> [TASK GOAL]: Each line of the listing below containing the word "intros" should be returned.

> [RECORDED INFORMATION]:
#[global] Open Scope Z_scope.
#[global] Set Default Goal Selector "!".

(** ** Machine integers

    A [w]-bit unsigned integer is a [Z] in [0 .. 2^w-1]; arithmetic of the
    source is followed by the wrap-around of its C type. *)

Declare Scope ec_scope.
Delimit Scope ec_scope with ec.
#[global] Open Scope ec_scope.

Definition wrap (w x : Z) : Z := x mod 2 ^ w.
Definition swrap (w x : Z) : Z := (x + 2 ^ (w - 1)) mod 2 ^ w - 2 ^ (w - 1).

Abbreviation u8 := (wrap 8).
Abbreviation u16 := (wrap 16).
Abbreviation u32 := (wrap 32).
Abbreviation u64 := (wrap 64).
Abbreviation s32 := (swrap 32).

Definition in_range (w x : Z) : Prop := 0 <= x < 2 ^ w.
Abbreviation is_u8 := (in_range 8).
Abbreviation is_u16 := (in_range 16).
Abbreviation is_u32 := (in_range 32).
Abbreviation is_u64 := (in_range 64).
Abbreviation is_bytes := (Forall (in_range 8)).
Abbreviation is_words := (Forall (in_range 32)).

(** A C truth value, and the test of a flag word. *)
Definition bool_of_Z (x : Z) : bool := negb (x =? 0).
Definition Z_of_bool (b : bool) : Z := if b then 1 else 0.
Definition BIT (n : Z) : Z := Z.shiftl 1 n.

#[export] Instance in_range_dec w x : Decision (in_range w x).
Proof. unfold in_range. apply _. Defined.

Create HintDb ec.
Create Rewrite HintDb ecr.

Lemma wrap_range w x : 0 <= w -> in_range w (wrap w x).
Proof. intros. unfold in_range, wrap. apply Z.mod_pos_bound. lia. Qed.
#[export] Hint Resolve wrap_range : ec.

Lemma wrap_id w x : in_range w x -> wrap w x = x.
Proof. intros. unfold in_range, wrap in *. apply Z.mod_small. lia. Qed.

Lemma wrap_wrap w x : wrap w (wrap w x) = wrap w x.
Proof. unfold wrap. apply Zmod_mod. Qed.

Lemma wrap_add_l w x y : wrap w (wrap w x + y) = wrap w (x + y).
Proof. unfold wrap. apply Zplus_mod_idemp_l. Qed.
Lemma wrap_add_r w x y : wrap w (x + wrap w y) = wrap w (x + y).
Proof. unfold wrap. apply Zplus_mod_idemp_r. Qed.
Lemma wrap_sub_l w x y : wrap w (wrap w x - y) = wrap w (x - y).
Proof. unfold wrap. apply Zminus_mod_idemp_l. Qed.
Lemma wrap_sub_r w x y : wrap w (x - wrap w y) = wrap w (x - y).
Proof. unfold wrap. apply Zminus_mod_idemp_r. Qed.
Lemma wrap_add_l2 w x y z : wrap w (wrap w x + y + z) = wrap w (x + y + z).
Proof. by rewrite <- !Z.add_assoc, wrap_add_l. Qed.
Lemma wrap_add_l3 w x y z v : wrap w (wrap w x + y + z + v) = wrap w (x + y + z + v).
Proof. by rewrite <- !Z.add_assoc, wrap_add_l. Qed.
#[export] Hint Rewrite wrap_wrap wrap_add_l wrap_add_r wrap_sub_l wrap_sub_r wrap_add_l2 wrap_add_l3 : ecr.

(** Reducing modulo a smaller power of two absorbs the wrap-around. *)
Lemma wrap_narrow k w x : 0 <= k <= w -> wrap k (wrap w x) = wrap k x.
Proof.
  intros. unfold wrap. apply Z.mod_mod_divide.
  exists (2 ^ (w - k)). rewrite <- Z.pow_add_r by lia. f_equal. lia.
Qed.

Lemma land_mask k x : 0 <= k -> Z.land x (2 ^ k - 1) = wrap k x.
Proof.
  intros. unfold wrap. rewrite <- Z.land_ones by lia. f_equal.
  rewrite Z.ones_equiv. lia.
Qed.

(** ** Error codes (include/common.h) *)

(** src/include/common.h:347-397 [enum ec_error_list] *)
Inductive ec_error :=
| EC_SUCCESS
| EC_ERROR_UNKNOWN
| EC_ERROR_UNIMPLEMENTED
| EC_ERROR_OVERFLOW
| EC_ERROR_TIMEOUT
| EC_ERROR_INVAL
| EC_ERROR_BUSY
| EC_ERROR_ACCESS_DENIED
| EC_ERROR_CRC
| EC_ERROR_PARAM1
| EC_ERROR_PARAM2
| EC_ERROR_PARAM_COUNT
| EC_ERROR_UNCHANGED.

#[export] Instance ec_error_eq_dec : EqDecision ec_error.
Proof. solve_decision. Defined.

(** ** Arrays

    A C array is a list; an index is a [Z].  Reads outside the array give
    the default, writes outside leave it unchanged; the theorems that matter
    show the indices in range. *)

Definition aget {A} `{Inhabited A} (l : list A) (i : Z) : A := l !!! Z.to_nat i.
Definition aset {A} (l : list A) (i : Z) (v : A) : list A := <[Z.to_nat i := v]> l.

(** [memcpy (&dst[off], src, n)] *)
Definition bcopy {A} (dst : list A) (off : Z) (src : list A) (n : Z) : list A :=
  take (Z.to_nat off) dst ++ take (Z.to_nat n) src ++ drop (Z.to_nat (off + n)) dst.

(** [memset (&dst[off], v, n)] *)
Definition bfill {A} (dst : list A) (off : Z) (v : A) (n : Z) : list A :=
  bcopy dst off (replicate (Z.to_nat n) v) n.

(** [&src[off]] read for [n] elements *)
Definition slice {A} (l : list A) (off n : Z) : list A :=
  take (Z.to_nat n) (drop (Z.to_nat off) l).

Lemma length_bcopy {A} (dst src : list A) off n :
  0 <= off -> 0 <= n -> off + n <= Z.of_nat (length dst) -> n <= Z.of_nat (length src) ->
  length (bcopy dst off src n) = length dst.
Proof. intros. unfold bcopy. rewrite !length_app, !length_take, length_drop. lia. Qed.
Lemma length_bfill {A} (dst : list A) off v n :
  0 <= off -> 0 <= n -> off + n <= Z.of_nat (length dst) -> length (bfill dst off v n) = length dst.
Proof. intros. apply length_bcopy; rewrite ?length_replicate; lia. Qed.

(** Linear arithmetic with divisions and remainders by constants. *)
Ltac divlia := Z.to_euclidean_division_equations; lia.

(** Solve a goal about the lengths of lists built by the copy operations. *)
Ltac lens :=
  repeat first
    [ rewrite length_app | rewrite length_take | rewrite length_drop | rewrite length_replicate
    | rewrite length_insert | rewrite length_fmap | rewrite length_seqZ
    | rewrite length_bcopy by lens ];
  lia.

Lemma take_bcopy {A} (dst src : list A) off n :
  0 <= off -> 0 <= n -> off + n <= Z.of_nat (length dst) -> n <= Z.of_nat (length src) ->
  take (Z.to_nat (off + n)) (bcopy dst off src n) = take (Z.to_nat off) dst ++ take (Z.to_nat n) src.
Proof.
  intros. unfold bcopy. rewrite app_assoc, take_app_le by (rewrite length_app, !length_take; lia).
  apply take_ge. rewrite length_app, !length_take. lia.
Qed.

Lemma lookup_bcopy {A} (dst src : list A) off n i :
  0 <= off -> 0 <= n -> off + n <= Z.of_nat (length dst) -> n <= Z.of_nat (length src) ->
  bcopy dst off src n !! i =
    if decide (off <= Z.of_nat i < off + n) then src !! (i - Z.to_nat off)%nat
    else dst !! i.
Proof.
  intros. unfold bcopy. case_decide as Hd.
  - rewrite lookup_app_r by (rewrite length_take; lia).
    rewrite lookup_app_l by (rewrite !length_take; lia).
    rewrite lookup_take_lt by (rewrite length_take; lia). f_equal. rewrite length_take. lia.
  - destruct (decide (Z.of_nat i < off)).
    + rewrite lookup_app_l by (rewrite length_take; lia). by apply lookup_take_lt; lia.
    + rewrite lookup_app_r by (rewrite length_take; lia).
      rewrite lookup_app_r by (rewrite !length_take; lia).
      rewrite lookup_drop, !length_take. f_equal. lia.
Qed.

Lemma length_slice {A} (l : list A) off n :
  0 <= off -> 0 <= n -> off + n <= Z.of_nat (length l) -> length (slice l off n) = Z.to_nat n.
Proof. intros. unfold slice. rewrite length_take, length_drop. lia. Qed.

Lemma lookup_slice {A} (l : list A) off n i :
  0 <= off -> Z.of_nat i < n -> slice l off n !! i = l !! (Z.to_nat off + i)%nat.
Proof. intros. unfold slice. rewrite lookup_take_lt by lia. by rewrite lookup_drop. Qed.

Lemma slice_none {A} (l : list A) off n i :
  n <= Z.of_nat i -> slice l off n !! i = None.
Proof. intros. unfold slice. apply lookup_ge_None_2. rewrite length_take. lia. Qed.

> [ANSWER SECTION]:
Proof. intros. unfold in_range, wrap. apply Z.mod_pos_bound. lia. Qed.
Proof. intros. unfold in_range, wrap in *. apply Z.mod_small. lia. Qed.
  intros. unfold wrap. apply Z.mod_mod_divide.
  intros. unfold wrap. rewrite <- Z.land_ones by lia. f_equal.
Proof. intros. unfold bcopy. rewrite !length_app, !length_take, length_drop. lia. Qed.
Proof. intros. apply length_bcopy; rewrite ?length_replicate; lia. Qed.
  intros. unfold bcopy. rewrite app_assoc, take_app_le by (rewrite length_app, !length_take; lia).
  intros. unfold bcopy. case_decide as Hd.
Proof. intros. unfold slice. rewrite length_take, length_drop. lia. Qed.
Proof. intros. unfold slice. rewrite lookup_take_lt by lia. by rewrite lookup_drop. Qed.
Proof. intros. unfold slice. apply lookup_ge_None_2. rewrite length_take. lia. Qed.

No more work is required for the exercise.